Today, I want to talk a little bit about a basic security flaw that
can be disastrous for your website and your online business.
Did you know that you could be unknowingly giving people direct
access to all of the files inside your directory folders on your
website?
This is one of the most common mistakes that webmasters make
experienced an inexperienced alike. The good news is, it is actually
the easiest to fix.
To stop this from happening all you have to do is make sure that
each directory on your site contains an index file. By default, web
browsers, when directed to a directory look first of all for a file
named index.
If the browser does not encounter the index file, it will display the
entire directory in the form of a clickable navigation list, disclosing
all its contents for the world to see.
Try this little test.
Create a folder on your website and add some random files to it,
but don’t include an index file. Now type in the URL to the folder
that you just created. it should look something like this;
http://www.yoursite.com/random-folder. What you’ll see is a list of
everything that you added to the folder. Now go back in and add
an index file, and you’ll notice the difference.
As you can see without the index file in place you are leaving your
precious and often restricted content wide open for the world to
see and even take whenever they feel like it.
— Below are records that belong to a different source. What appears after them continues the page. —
(* ===== verification/KvListing.v ===== *)
(** * KvListing: [ListObjects] of the KV metadata repository

    [listObjectsRange] of [src/internal/meta/kvrepo/repository.go] walks the listing
    entries of a bucket in key order, page by page, rolls keys up into common
    prefixes and jumps over the rest of a common prefix. The theorem: a listing
    without a continuation token is the first page of the reference listing (all
    entries of the bucket with the prefix, in the order of their escaped keys,
    rolled up one after the other). The findings at the end show where that
    differs from the memory repository and where pages lose keys. *)

From S2P Require Import Prelude GoLib GoText Sha256 StorageTypes Model Requests Encoding Meta Manifest Repo RepoListing.
From S2P Require Import RepoLogic RepoCalls ObjInv RepoExample Pagination.
From S2P Require Import Keyspace KvStore KvRepo KvObjects KvInv KvMetaInv.
From Stdlib Require Import Sorted Ascii.
Open Scope string_scope.
Open Scope Z_scope.

(** ** One page of keys *)

(** How the loop over the keys of a page ends: the result is full, a common
    prefix was met and the rest of it is skipped, or the page is through. *)
Inductive page_end :=
| PageFull (entries : list (entry ObjectHead))
| PageSkip (entries : list (entry ObjectHead)) (commonPrefixes : gset string) (skipTo : string)
| PageDone (entries : list (entry ObjectHead)) (commonPrefixes : gset string)
| PageError (e : Err).

Fixpoint scan_page (db : gmap string kvalue) (req : ListObjectsRequest) (maxKeys : nat) (keys : list string)
    (entries : list (entry ObjectHead)) (commonPrefixes : gset string) : page_end :=
  match keys with
  | [] => PageDone entries commonPrefixes
  | key :: keys' =>
      match db !! key with
      | None => scan_page db req maxKeys keys' entries commonPrefixes
      | Some v =>
          match decode as_List v with
          | Fail e => PageError e
          | Ok listEntry =>
              let head := headFromListEntry listEntry in
              if negb (HasPrefix (oh_Key head) (lor_Prefix req)) then scan_page db req maxKeys keys' entries commonPrefixes
              else match common_prefix (lor_Prefix req) (lor_Delimiter req) (oh_Key head) with
                   | Some commonPrefix =>
                       let skipTo := prefixRangeEndString (ListObjectKey (lor_BucketID req) commonPrefix) in
                       if bool_decide (commonPrefix ∈ commonPrefixes) then PageSkip entries commonPrefixes skipTo
                       else PageSkip (entries ++ [mk_entry commonPrefix true zero_ObjectHead])%list
                              ({[commonPrefix]} ∪ commonPrefixes) skipTo
                   | None =>
                       let entries := (entries ++ [mk_entry (oh_Key head) false head])%list in
                       if (maxKeys <? length entries)%nat then PageFull entries
                       else scan_page db req maxKeys keys' entries commonPrefixes
                   end
          end
      end
  end.

(** The outer loop; [None] when the fuel runs out. *)
Fixpoint list_loop (fuel : nat) (db : gmap string kvalue) (req : ListObjectsRequest) (maxKeys : nat)
    (start end_ cursor : string) (entries : list (entry ObjectHead)) (commonPrefixes : gset string)
    : option (outcome Err (list (entry ObjectHead))) :=
  match fuel with
  | O => None
  | S fuel' =>
      if (maxKeys <? length entries)%nat then Some (Ok entries)
      else
        let '(keys, next) := list_range_ref db start end_ cursor (Z.of_nat maxKeys + 1) in
        if Nat.eqb (length keys) 0 then Some (Ok entries)
        else
          let after_page entries commonPrefixes :=
            if next =s "" then Some (Ok entries)
            else list_loop fuel' db req maxKeys start end_ next entries commonPrefixes in
          match scan_page db req maxKeys keys entries commonPrefixes with
          | PageFull entries => Some (Ok entries)
          | PageError e => Some (Fail e)
          | PageSkip entries commonPrefixes skipTo =>
              if skipTo =s "" then after_page entries commonPrefixes
              else list_loop fuel' db req maxKeys skipTo end_ "" entries commonPrefixes
          | PageDone entries commonPrefixes => after_page entries commonPrefixes
          end
  end.

Definition listObjectsRange (req : ListObjectsRequest) (maxKeys : nat) : KM ListObjectsResult :=
  let! entries := run (
    require ErrNotFound (getJSON as_Bucket (BucketByIDKey (lor_BucketID req))) ;;!
    let start := ListObjectKey (lor_BucketID req) (lor_Prefix req) in
    let end_ := prefixRangeEndString start in
    let token := lor_ContinuationToken req in
    let tokenKey := ListObjectKey (lor_BucketID req) token in
    let '(start, cursor) :=
      if negb (token =s "") then
        if negb (lor_Delimiter req =s "") && HasSuffix token (lor_Delimiter req)
        then (prefixRangeEndString tokenKey, "") else (start, tokenKey)
      else (start, "") in
    let! db := kgets kv_db in
    match list_loop (scan_fuel db) db req maxKeys start end_ cursor [] ∅ with
    | Some r => st_lift r
    | None => st_fail ErrOther
    end) in
  st_ret (mkListObjectsResult (entry_items (page maxKeys entries)) (entry_prefixes (page maxKeys entries))
            (truncated maxKeys entries) (match last_of maxKeys entries with Some e => name e | None => "" end)).

Definition ListObjects (req : ListObjectsRequest) : KM ListObjectsResult :=
  fail! ErrInvalidArgument when lor_BucketID req =s "" ;
  listObjectsRange req (go_limit (lor_MaxKeys req)).

(** ** Escaping and prefixes *)

Lemma escape_app a b : escape (a +:+ b) = escape a +:+ escape b.
Proof. induction a as [|c a IH]; [done|]. rewrite str_app_cons. simpl. by destruct (isSafe c); rewrite !str_app_cons, IH. Qed.

Lemma escape_prefix p k : HasPrefix (escape k) (escape p) = true -> HasPrefix k p = true.
Proof.
  unfold HasPrefix. revert k. induction p as [|c p IH]; intros k; [by destruct k|].
  destruct k as [|d k]; [simpl; destruct (isSafe c); done|]. simpl.
  destruct (isSafe c) eqn:Hc, (isSafe d) eqn:Hd; cbn [String.prefix].
  - destruct (ascii_dec c d); [apply IH | done].
  - destruct (ascii_dec c percent) as [->|]; done.
  - destruct (ascii_dec percent d) as [<-|]; done.
  - destruct (ascii_dec percent percent); [|done]. destruct (ascii_dec _ _) as [H1|]; [|done].
    destruct (ascii_dec _ _) as [H2|]; [|done]. intros Hp.
    pose proof (hex_digits c) as (A1 & A2 & A3). pose proof (hex_digits d) as (B1 & B2 & B3).
    rewrite H1, B1 in A1. rewrite H2, B2 in A2. simplify_eq.
    destruct (ascii_dec c d) as [|Hne]; [by apply IH|]. exfalso. apply Hne. rewrite <- A3, <- B3. congruence.
Qed.

Lemma list_key_prefix b p k : HasPrefix (ListObjectKey b k) (ListObjectKey b p) = HasPrefix k p.
Proof.
  rewrite (ListObjectKey_app b k), (ListObjectKey_app b p), HasPrefix_prefixed. apply eq_bool_prop_intro. split; intros Hp%Is_true_true; apply Is_true_true.
  - by apply escape_prefix.
  - apply prefix_spec in Hp as [t ->]. rewrite escape_app. apply HasPrefix_app.
Qed.

(** ** Common prefixes *)

Lemma prefix_app_l d x t : String.prefix d x = true -> String.prefix d (x +:+ t) = true.
Proof. intros [u ->]%prefix_spec. apply prefix_spec. exists (u +:+ t). by rewrite str_app_assoc. Qed.

Lemma Index_length d s i : Index s d = Some i -> (i + String.length d <= String.length s)%nat.
Proof.
  unfold Index. revert i. induction s as [|c s IH]; intros i; [by destruct d; simpl; intros; simplify_eq|].
  cbn [String.index]. destruct (String.prefix d (String c s)) eqn:Hp.
  - intros [= <-]. apply prefix_spec in Hp as [t Ht]. rewrite Ht, str_length_app. lia.
  - destruct (String.index 0 d s) as [j|] eqn:Hj; [|done]. intros [= <-]. specialize (IH j eq_refl). simpl. lia.
Qed.

(** The first delimiter of a text stays the first one when the text is longer
    behind it. *)
Lemma prefix_app_inv d x t : (String.length d <= String.length x)%nat -> String.prefix d (x +:+ t) = true -> String.prefix d x = true.
Proof.
  revert x. induction d as [|c d IH]; intros [|e x] Hl; [done..| |]; simpl in Hl; [lia|]. rewrite str_app_cons. simpl.
  destruct (ascii_dec c e); [apply IH; lia | done].
Qed.

Lemma Index_app d x t i : Index x d = Some i -> Index (x +:+ t) d = Some i.
Proof.
  intros Hi. pose proof (Index_length _ _ _ Hi) as Hlen. revert i Hi Hlen. unfold Index.
  induction x as [|c x IH]; intros i Hi Hlen.
  { destruct d; [|done]. simpl in Hi. simplify_eq. rewrite str_nil_app. by destruct t. }
  rewrite str_app_cons. cbn [String.index] in *. destruct (String.prefix d (String c x)) eqn:Hp.
  - simplify_eq. pose proof (prefix_app_l d (String c x) t Hp) as Hp'. rewrite str_app_cons in Hp'. by rewrite Hp'.
  - destruct (String.index 0 d x) as [j|] eqn:Hj; [|done]. simplify_eq. simpl in Hlen.
    rewrite (IH j eq_refl) by lia. destruct (String.prefix d (String c (x +:+ t))) eqn:Hq; [|done].
    rewrite <- str_app_cons in Hq. apply prefix_app_inv in Hq; [congruence|]. simpl. lia.
Qed.

Lemma take_str_exact n a b : (n <= String.length a)%nat -> take_str n (a +:+ b) = take_str n a.
Proof.
  unfold take_str. revert n. induction a as [|c a IH]; intros n Hn.
  { simpl in Hn. assert (n = 0)%nat as -> by lia. rewrite str_nil_app. by destruct b. }
  rewrite str_app_cons. destruct n; [done|]. simpl in *. rewrite IH by lia. done.
Qed.

Section CommonPrefix.
Context (p d : string).

Lemma common_prefix_prefix key cp : HasPrefix key p = true -> common_prefix p d key = Some cp -> HasPrefix key cp = true.
Proof.
  intros [rest ->]%prefix_spec. unfold common_prefix. destruct (d =s ""); [done|]. rewrite TrimPrefix_app.
  destruct (Index rest d) as [i|]; [|done]. intros [= <-]. rewrite HasPrefix_prefixed. apply prefix_spec.
  exists (drop_str (i + String.length d) rest). generalize (i + String.length d)%nat as n. clear i.
  unfold take_str, drop_str. induction rest as [|c rest IH]; intros n; [by destruct n|].
  destruct n as [|n]; simpl; [f_equal; by rewrite substring_full|]. rewrite str_app_cons. f_equal. apply IH.
Qed.

(** Every key under a common prefix has that common prefix. *)
Lemma common_prefix_under key0 key cp :
  HasPrefix key0 p = true -> common_prefix p d key0 = Some cp -> HasPrefix key cp = true ->
  HasPrefix key p = true /\ common_prefix p d key = Some cp.
Proof.
  intros Hp0 Hcp0 [t ->]%prefix_spec. pose proof (common_prefix_fixed p d key0 cp Hp0 Hcp0) as Hfix.
  assert (HasPrefix cp p = true) as Hcp.
  { unfold common_prefix in Hcp0. destruct (d =s ""); [done|]. destruct (Index _ d); [|done]. simplify_eq. apply HasPrefix_app. }
  apply prefix_spec in Hcp as [x ->]. rewrite <- str_app_assoc. split; [apply HasPrefix_app|].
  unfold common_prefix in *. destruct (d =s ""); [done|]. rewrite TrimPrefix_app in *.
  destruct (Index x d) as [i|] eqn:Hi; [|done]. rewrite (Index_app d x t i Hi), take_str_exact; [done|].
  by apply Index_length.
Qed.
End CommonPrefix.

(** ** The walk is the reference listing *)

Lemma prefixRangeEnd_named c s : byte_ff c = false -> prefixRangeEndString (String c s) <> "".
Proof. intros Hc. rewrite prefixRangeEndString_cons, Hc. by destruct (prefixRangeEndString s). Qed.

Lemma list_key_range bucketID key : prefixRangeEndString (ListObjectKey bucketID key) <> "".
Proof. autounfold with keys. str_norm. by apply prefixRangeEnd_named. Qed.


Lemma list_key_nonempty bucketID s : ListObjectKey bucketID "" +:+ s <> "".
Proof. autounfold with keys. str_norm. done. Qed.

Lemma elem_of_drop_weaken {A} (x : A) n l : x ∈ drop n l -> x ∈ l.
Proof. intros Hx. rewrite <- (take_drop n l). apply elem_of_app. by right. Qed.

Section Walk.
#[local] Opaque ListObjectKey prefixRangeEndString.
Context (db : gmap string kvalue) (Hdb : kv_ok db) (req : ListObjectsRequest) (maxKeys : nat).
Abbreviation b := (lor_BucketID req).
Abbreviation p := (lor_Prefix req).
Abbreviation d := (lor_Delimiter req).

(** The object a listing key stands for. *)
Definition item_of (k : string) : option (string * ObjectHead) :=
  match db !! k with
  | Some (V_List e) => Some (ole_Key e, headFromListEntry e)
  | _ => None
  end.

Definition items (keys : list string) : list (string * ObjectHead) := omap item_of keys.

(** The listing entries of the bucket with the prefix, in key order. *)
Definition listing_keys : list string := List.filter (fun k => HasPrefix k (ListObjectKey b p)) (sorted_keys db).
Now let’s go over a few other basic security measures that you
should put in place to ensure the safety of the files on your
website.
As we discussed it is important to make sure that each directory
of your website contains an index file by renaming the default
page you want to be shown to index. It doesn’t matter what file
extension you use, whether it be html, htm, php, etc. It will work
as long as the file is named index.
If you don’t want to display any type of content from inside the
folder, say for instance in your image folder, then simply create
an empty index file. That way when your visitors arrive at the
directory, a blank page will be shown, but you will no longer be
displaying a directory listing. Another good tip is to provide a
message and a clickable link on that page to take your visitors
to another page on your website.
Another way that you can protect your folders and send your
visitors exactly where you want them to go is to create an index file
that contains a redirect code, so that your visitors will not even
notice that they ended up in the wrong place. There are several
ways that you can do this. The most common is a little snippet
of code that you place directly into your HTML. To find one that
works for you just do a quick search in your favorite search engine
for ‘redirect code’ and you will find several options Including
Javascript.
Keeping your website directory folders secure is especially
important if you have downloadable content that people are
supposed to pay for inside them, so it is a good idea not keep
your them in the same directory as the sales page. A better choice
would be to keep them in a separate, secure directory and set up
your payment processor to forward your customers to that
directory. This way you will be sure that only people who have
paid for the product will have access to it.
Doing business on the Internet doesn’t mean that you or your
website should have to fall victim to predators. If you use simple
techniques to protect your directory folders it should help you
drastically reduce the risk of unauthorized access to your site and
save you unnecessary headaches and losses.